This is a dark, dark doomsday scenario coming from the pen of Susumu Takaku, and along with his killer insects (they look just like ordinary honeybees) and a mad scientist in disguise, there are also lectures on the horrors of the atomic age, the inherent foolishness of the Cold War between East and West, and even additional diatribes against the Holocaust. It’s all completely over the top without any restraint in the acting and with special effects that are mostly pretty bogus even the near-final image of a mushroom cloud with mankind’s last hope somehow far enough away from it to ensure the survival of the species (though how she managed to get far enough away for safety is a question best saved for another day).



Video Quality


The X from Outer Space – 3.5/5


The film has been presented in this transfer with an aspect ratio of 2.24:1 and has been anamorphically enhanced for widescreen televisions even though the image is completely windowboxed. Sharpness is the transfer’s weakest aspect: it’s never razor-sharp and some of it is irritatingly soft. Color is decently presented without possessing vivid hues. Flesh tones are accurate throughout. Black levels of space never blend into the black bars which surround the image. The white subtitles are easy to read. The film has been divided into 11 chapters.

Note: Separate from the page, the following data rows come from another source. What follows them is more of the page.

(** The data logged by the response interceptor for a failure. *)
Definition response_error_details (error : ErrObj) : JsVal :=
  JObj [("status", from_option (fun r => JNum (resp_status r)) JUndefined (err_response error));
        ("statusText", from_option (fun r => JStr (resp_statusText r)) JUndefined
                         (err_response error));
        ("data", from_option resp_data JUndefined (err_response error));
        ("url", from_option (fun c => JStr (req_url c)) JUndefined (err_config error))].

(** The message and the data that [handleError] logs for a failure. *)
Definition handled_log_message (error : ErrObj) : string :=
  match err_response error with
  | Some response =>
      "API Error: " +:+ pretty (resp_status response) +:+ " " +:+ resp_statusText response
  | None =>
      if truthy (err_request error) then "Network Error: No response received"
      else "Request Error: " +:+ err_message error
  end.

Definition handled_log_data (error : ErrObj) : JsAny :=
  match err_response error with
  | Some response =>
      Plain (JObj [("status", JNum (resp_status response));
                   ("statusText", JStr (resp_statusText response));
                   ("data", resp_data response)])
  | None => if truthy (err_request error) then err_request error else Plain (err_json error)
  end.

(** [undefined] and [null] as rejections. *)
Definition nullish (x : Thrown) : bool :=
  match x with
  | ThrownValue JUndefined | ThrownValue JNull => true
  | _ => false
  end.

(** The world after the transport has answered the request [request]
    [k] times in a row. *)
Fixpoint answered {W} (transport : InternalRequestConfig -> W -> Completion ErrObj AxiosResponse * W)
    (request : InternalRequestConfig) (k : nat) (w : W) : W :=
  match k with
  | O => w
  | S k' => answered transport request k' (snd (transport request w))
  end.

(** The console line of a logger call without data. *)
Definition log_line {W} (now : W -> string) (level message : string) (w : W) : string :=
  "[" +:+ now w +:+ "] [" +:+ level +:+ "] " +:+ message +:+ "".

(** The console line of [logger.warn] for a failed attempt whose
    rejection has the message [message]. *)
Definition warn_line {W} (now : W -> string) (attempt : Z) (message : string) (w : W)
    : string :=
  log_line now "WARN" ("Attempt " +:+ pretty attempt +:+ " failed: " +:+ message) w.

(** A refused connection as the http adapter reports it: no response,
    and a request object that points to its socket and back. *)
Definition failure_refused : ErrObj :=
  {| err_message := "connect ECONNREFUSED 127.0.0.1:3000"; err_response := None;
     err_request := Cyclic " --> starting at object with constructor 'ClientRequest'";
     err_config := None;
     err_json := JObj [("message", JStr "connect ECONNREFUSED 127.0.0.1:3000")] |}.

Definition transport_refused {W} (request : InternalRequestConfig) (w : W)
    : Completion ErrObj AxiosResponse * W :=
  (Throw failure_refused, w).

(** Operations on a counter that reject with [undefined], and with
    [null] until the counter reaches [failures]. *)
Definition rejecting_undefined (w : nat) : Completion Thrown nat * nat :=
  (Throw (ThrownValue JUndefined), S w).

Definition flaky_null (failures : nat) (w : nat) : Completion Thrown nat * nat :=
  if (w <? failures)%nat then (Throw (ThrownValue JNull), S w) else (Normal w, S w).

(** A logger that prints its message and nothing else. *)
Definition echo_logger {W} : LoggerCap W :=
  {| cap_debug := fun message _ _ => Logged [message];
     cap_info := fun message _ _ => Logged [message];
     cap_warn := fun message _ _ => Logged [message];
     cap_error := fun message _ _ => Logged [message] |}.

(** * Properties *)

Example stringify_object :
  Js.JSON_stringify (JObj [("page", JNum 2); ("skip", JUndefined); ("data", JArr [JStr "a"; JNull])])
  = Some ("{" +:+ Js.quote "page" +:+ ":2," +:+ Js.quote "data" +:+ ":[" +:+ Js.quote "a" +:+ ",null]}").
Proof. vm_compute. reflexivity. Qed.

Example stringify_404_body : Js.JSON_stringify (JObj []) = Some "{}".
Proof. reflexivity. Qed.

(** ** Logging calls that do not throw *)

Lemma dispatched_app (tr1 tr2 : list Event) :
  dispatched (tr1 ++ tr2) = (dispatched tr1 ++ dispatched tr2)%list.
Proof. unfold dispatched. apply flat_map_app. Qed.

Lemma dispatched_console (lines : list string) : dispatched (List.map EvConsole lines) = [].
Proof. induction lines as [|l lines IH]; [reflexivity | exact IH]. Qed.

Lemma dispatched_cons (c : InternalRequestConfig) (tr : list Event) :
  dispatched (EvDispatch c :: tr) = c :: dispatched tr.
Proof. reflexivity. Qed.

Ltac count_dispatches :=
  rewrite <- ?app_assoc;
  rewrite ?dispatched_app, ?dispatched_cons, ?dispatched_console, ?app_nil_r;
  reflexivity.

Section Quiet.
Context {W : Type}.
Variable rt : Runtime W.
Hypothesis quiet : never_throws_plain (rt_logger rt).

Lemma do_log_debug_quiet message (data : JsVal) (s : St W) :
  exists lines, do_log (cap_debug (rt_logger rt)) message data s
                = (Normal tt, mkSt (world s) (trace s ++ List.map EvConsole lines)).
Proof.
  destruct (quiet message data (world s)) as ([lines Hl] & _).
  exists lines. unfold do_log. now rewrite Hl.
Qed.

Lemma do_log_warn_quiet message (data : JsVal) (s : St W) :
  exists lines, do_log (cap_warn (rt_logger rt)) message data s
                = (Normal tt, mkSt (world s) (trace s ++ List.map EvConsole lines)).
Proof.
  destruct (quiet message data (world s)) as (_ & _ & [lines Hl] & _).
  exists lines. unfold do_log. now rewrite Hl.
Qed.

Lemma do_log_error_quiet message (data : JsVal) (s : St W) :
  exists lines, do_log (cap_error (rt_logger rt)) message data s
                = (Normal tt, mkSt (world s) (trace s ++ List.map EvConsole lines)).
Proof.
  destruct (quiet message data (world s)) as (_ & _ & _ & [lines Hl]).
  exists lines. unfold do_log. now rewrite Hl.
Qed.

Ltac log_step :=
  match goal with
  | |- context [do_log (cap_debug (rt_logger rt)) ?m (Plain ?d) ?s] =>
      let l := fresh "lines" in
      destruct (do_log_debug_quiet m d s) as [l ->]; cbn [world trace]
  | |- context [do_log (cap_error (rt_logger rt)) ?m (Plain ?d) ?s] =>
      let l := fresh "lines" in
      destruct (do_log_error_quiet m d s) as [l ->]; cbn [world trace]
  end.

(** With a logger that does not throw on serialisable data,
    [handleError] returns an [Error] with the message [handled_message]
    for a failure that is [loggable], and only prints. *)
Lemma handleError_quiet (error : ErrObj) (s : St W) :
  loggable error = true ->
  exists lines,
    handleError rt error s
    = (Normal (new_Error (handled_message error)),
       mkSt (world s) (trace s ++ List.map EvConsole lines)).
Proof.
  intros Hlog.
  unfold handleError, handled_message, mbind, M_bind, bind, mret, M_ret, ret.
  unfold loggable in Hlog.
  destruct (err_response error) as [response|].
  - log_step. eexists. reflexivity.
  - destruct (err_request error) as [v|description]; [|discriminate].
    destruct (truthy (Plain v)); log_step; eexists; reflexivity.
Qed.

Lemma request_fulfilled_quiet (config : InternalRequestConfig) (s : St W) :
  exists lines,
    request_fulfilled (setupInterceptors rt) config s
    = (Normal config, mkSt (world s) (trace s ++ List.map EvConsole lines)).
Proof.
  unfold setupInterceptors, request_fulfilled, mbind, M_bind, bind, mret, M_ret, ret.
  log_step. destruct (truthy (req_data config)).
  - log_step. exists (lines ++ lines0)%list. now rewrite List.map_app, app_assoc.
  - now exists lines.
Qed.

Lemma response_fulfilled_quiet (response : AxiosResponse) (s : St W) :
  exists lines,
    response_fulfilled (setupInterceptors rt) response s
    = (Normal response, mkSt (world s) (trace s ++ List.map EvConsole lines)).
Proof.
  unfold setupInterceptors, response_fulfilled, mbind, M_bind, bind, mret, M_ret, ret.
  do 2 log_step. exists (lines ++ lines0)%list. now rewrite List.map_app, app_assoc.
Qed.

Lemma response_rejected_quiet (error : ErrObj) (s : St W) :
  exists lines,
    response_rejected (setupInterceptors rt) error s
    = (Throw error, mkSt (world s) (trace s ++ List.map EvConsole lines)).
Proof.
  unfold setupInterceptors, response_rejected, mbind, M_bind, bind, throw.
  log_step. now exists lines.
Qed.

(** With a logger that does not throw on serialisable data, a request
    goes to the transport exactly once and the call completes as the
    transport did. *)
Lemma Axios_request_quiet (self : AxiosInstance) (m : Method) (url : string)
    (body : JsVal) (config : option AxiosRequestConfig) (s : St W) :
  let request := mergeConfig (defaults self) m url body config in
  exists before after,
    Axios_request rt self m url body config s
    = (fst (rt_transport rt request (world s)),
       mkSt (snd (rt_transport rt request (world s)))
            (trace s ++ List.map EvConsole before ++ EvDispatch request
                     :: List.map EvConsole after)).
Proof.
  intros request. unfold Axios_request, then_. fold request.
  unfold mret at 1. unfold M_ret, ret.
  destruct (request_fulfilled_quiet request s) as [before ->].
  unfold dispatchRequest. cbn [world trace].
  destruct (rt_transport rt request (world s)) as [[response|error] w'].
  - edestruct response_fulfilled_quiet as [after ->]. cbn [world trace fst snd].
    exists before, after. now rewrite <- !app_assoc.
  - edestruct response_rejected_quiet as [after ->]. cbn [world trace fst snd].
    exists before, after. now rewrite <- !app_assoc.
Qed.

Goke, Body Snatcher from Hell – 3.5/5


The theatrical aspect ratio of 2.35:1 is presented with anamorphic enhancement. Though sharpness is improved from the previous film, there’s still a bit of inherent softness in the image. Colors can be bold and sometimes the intense orangy-reds bloom just a bit with a trace of banding noticeable, too. Otherwise, flesh tones are accurate. The print used for the transfer displays some damage at infrequent intervals, and there are more than a few dust specks on display. Black levels aren’t optimum either. The movie has been divided into 9 chapters.


The Living Skeleton – 3/5


The only black and white entry in this set, the 2.50:1 aspect ratio is faithfully delivered in an anamorphic transfer. Black levels aren’t very deep for the most part, and contrast is sometimes a bit milky, too. But the picture is in pretty good shape apart from one sequence where hundreds of little scratches run along the right side of the frame. There is also some aliasing to be seen in tight line structures on occasion. The movie has been divided into 9 chapters, and the white subtitles are always easy to read.


Genocide – 3.5/5


The best looking of the four transfers, this 2.47:1 anamorphically-enhanced transfer boasts strong color and believable flesh tones. Sharpness again is not always optimum, but the transfer is clean from age-related artifacts found in the other movies in the set. Black levels are only okay. The white subtitles are always completely legible, and the movie has been divided into 11 chapters.



Audio Quality


The X from Outer Space, Goke, Body Snatcher from Hell  – 3.5/5


The Dolby Digital 1.0 Japanese sound mix for all of the films is typical of its era with dialogue, sound effects, and music blending together harmoniously in the single track of limited fidelity. With much of the dialogue post-synched in these movies, there isn’t a great deal of vivacity to the audio encode, but the pop music of Taku Izumi’s score for The X from Outer Space comes across well without distortion as does the music for the other film. There is also an English-dubbed Dolby Digital 1.0 track for The X from Outer Space, but I confess I didn’t listen to it except to check that it was present. There is no age-related hiss or other audio artifacts to mar the listening experience.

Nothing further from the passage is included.